I guess that's the price you pay for living to one hundred and eight. My mother was a very late-in-life baby.
She was born when grandma was forty-four. She said it was hard growing up because grandpa her dad had died in a farm accident just before she was born and all her siblings were grown up with families of their own by then. So, it was just her and grandma out on the farm by themselves. When she told me that story, I was never sure if it was to tell me that she understood my loneliness the only father I knew was a tombstone in the local military cemetery or she was asking me to understand her own emptiness.
In any case, mom had to work and I spent a lot of time out on the farm with grandma. I was born when mom was forty-two. That means my grandmother was eighty-six when I was born. She still worked the farm she had inherited from her parents. Actually, for most of my life, she rented it out for crop share and only supervised things at planting and harvest. I don't know how much actual supervision she did, but I remember her and me sitting out in the pickup watching the tractors as they planted or the combines when they harvested.

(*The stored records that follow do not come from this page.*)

Lemma follow_type_hints_parses_strings_witness :
  _build_value digits_runtime follow_type_hints_config 1 int (VStr "42") = Ok (VInt 42) ∧
  _build_value digits_runtime default_config 1 int (VStr "42") = Ok (VStr "42").
Proof.
  split.
  - exact (proj1 (follow_type_hints_parses_strings digits_runtime follow_type_hints_config
             0 (VStr "42") eq_refl eq_refl eq_refl eq_refl)).
  - exact (proj1 (follow_type_hints_parses_strings digits_runtime default_config
             0 (VStr "42") eq_refl eq_refl eq_refl eq_refl)).
Defined.

Lemma first_failing_field_decides_witness :
  dacite_from_dict plain_runtime default_config 1 X_a_b [("a", VStr "x")]
  = Raise (MissingValueError (Some "b")).
Proof.
  apply (first_failing_field_decides plain_runtime default_config
           (_build_value plain_runtime default_config 1) X_a_b [("a", VStr "x")]
           [required "a" str] [] (required "b" int) (MissingValueError (Some "b"))
           eq_refl eq_refl); [|reflexivity].
  intros f Hf. apply list_elem_of_singleton in Hf as ->. by eexists.
Defined.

They took grandma's license away when she was ninety-seven, but she still drove around on the farm to watch the planting and harvest. I stopped going out to the farm once I got to high school, but after mom passed away from breast cancer, I started going back again.
I kept telling myself it was my duty as family to go see her, but the reality was I got more out of our visits than she did. When I was a little girl, I once asked her if she was lonely out there on the farm all by herself. The farm was fifteen miles from town and the closest neighbor was over three miles away. She thought about it for a moment and then said, "No, I've got the trains to keep me company." She then smiled at me and patted me on the head and said, "You will understand that someday." A railroad ran through the middle of the farm.

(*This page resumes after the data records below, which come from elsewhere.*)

(** * Frontier Online Training Academy API: a shallow embedding of main.py

    The request handlers of [main.py] are embedded as functions in a state
    and exception monad over a document store.  The store stands for the
    MongoDB database behind [database.db]; the helper module [database]
    ([create_document], [get_documents]) is modelled from the specification.

    Python values are modelled as follows.
    - [int] is [Z]; [str] is [string]; [dict] is a finite map from keys to
      values; [None] is the absence of a result.
    - [float] is IEEE binary64.  A finite double is represented by the
      rational number it denotes ([Q], in lowest terms).  Integer true
      division and [round(x, 2)] are correctly rounded (ties to even): the
      module [PyFloat] computes them with a 53 bit significand.  Container
      sizes are below 2^63, so the exponent range of binary64 is never
      left and the exponent is not bounded in the model.
    - [random.randint] and [datetime.utcnow] are inputs of the handlers.

    The store answers every query: a collection is the list of its
    documents in insertion order, [find_one] returns the first match, and
    the errors a database raises by itself (a lost connection, a query it
    rejects) are not modelled.  Handlers are functions of the request: the
    serialisation of their result by the web framework is not modelled. *)

From Stdlib Require Import ZArith QArith Qabs Lia String Ascii DecimalString HexadecimalString.
From stdpp Require Import gmap strings list pretty.

(** ** Binary64 arithmetic *)

Module PyFloat.
Local Open Scope Z_scope.

(** The integer nearest to [a / b], ties to the even one ([0 < b]). *)
Definition div_rhe (a b : Z) : Z :=
  let q := a / b in
  match 2 * (a mod b) ?= b with
  | Lt => q
  | Gt => q + 1
  | Eq => if Z.even q then q else q + 1
  end.

(** [floor (log2 (a / b))] for [0 < a] and [0 < b]. *)
Definition ilog2 (a b : Z) : Z :=
  if b * 2 ^ Z.log2 a <=? a * 2 ^ Z.log2 b
  then Z.log2 a - Z.log2 b else Z.log2 a - Z.log2 b - 1.

(** The double nearest to [a / b] ([0 < b]), as a significand [m] and an
    exponent [e]: the value is [m * 2 ^ e].  Both sides of the quotient
    [a / (b * 2 ^ e)] are scaled by [2 ^ s], which makes the powers
    non-negative. *)
Definition nearest (a b : Z) : Z * Z :=
  if a =? 0 then (0, 0) else
  let e := ilog2 (Z.abs a) b - 52 in
  let s := Z.log2 b + 53 in
  (div_rhe (a * 2 ^ s) (b * 2 ^ (e + s)), e).

Definition to_Q (x : Z * Z) : Q :=
  let (m, e) := x in
  Qred (if 0 <=? e then inject_Z (m * 2 ^ e) else Qmake m (Z.to_pos (2 ^ (- e)))).

(** [a / b] on two ints, [b <> 0]. *)
Definition truediv (a b : Z) : Q := to_Q (nearest (a * Z.sgn b) (Z.abs b)).

(** [round(x, 2)]: the double nearest to the two-decimal number nearest
    to [x]. *)
Definition hundredths (x : Q) : Z := div_rhe (100 * Qnum x) (Zpos (Qden x)).
Definition round2 (x : Q) : Q := to_Q (nearest (hundredths x) 100).
End PyFloat.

Evidently it had originally been a "milk train" and had passed right alongside the barn so grandpa could load the milk cans onto special flatcars.
The days of milk trains are long gone, but the track was now a regular main line and heavy freight and coal trains rumbled by many times each day.
The house would vibrate slightly as they passed and the chandelier in the dining room would sway just a little from side to side. It took me several years to realize that grandma didn't have some sixth sense that could tell her when a train was coming. If the pull chain for the lights in the chandelier started making little circles in the air, a train was coming. Thirty seconds or so after it started swinging, you could hear the whistles or feel the vibration of the ground.
A few months before she died, I asked her if the trains still kept her company. She startled at first, but then smiled at me and said, "I'm too old for the trains now." She gave me a very funny smile and patted my hand as we sat together at the kitchen table.
The she added, "but I think the trains can really help you with your loneliness." It wasn't until after her death that I found out that she had someone take her into town the next morning and changed her will. Previously it had said that the farm was to be sold and the proceeds divided evenly between the five surviving grandchildren. The new will cut out the house and the twelve acres around it with the rest to be sold and the proceeds divided.
The house and acreage was bequeathed to me, her only granddaughter. One of the cousins had a fit about that and went to a lawyer. There was five of us and a little over six thousand acres of land, so the change was almost insignificant, but cousin Frank felt it was unfair to him.
The executor of the estate grandma's lawyer said that if I really wanted the house, the easiest thing for me to do was to take twelve acres off my share of the land sale. He worked out some weird formula to apply to the distribution after the sale and Frank agreed. That's how I ended up living on Grandma's farm. It's a bit of a drive, but with no rent payments it was very easy to manage financially. The proceeds from the sale of the farmland, itself, allowed me to make any necessary repairs and improvements to the house and the out buildings.
We tore down the oldest barn and repaired the roof on the newer one so I could use it as a garage and for storage. The old milkhouse between the two barns, however, proved to be somewhat of a problem. I had never been in it and thought it was empty and abandoned.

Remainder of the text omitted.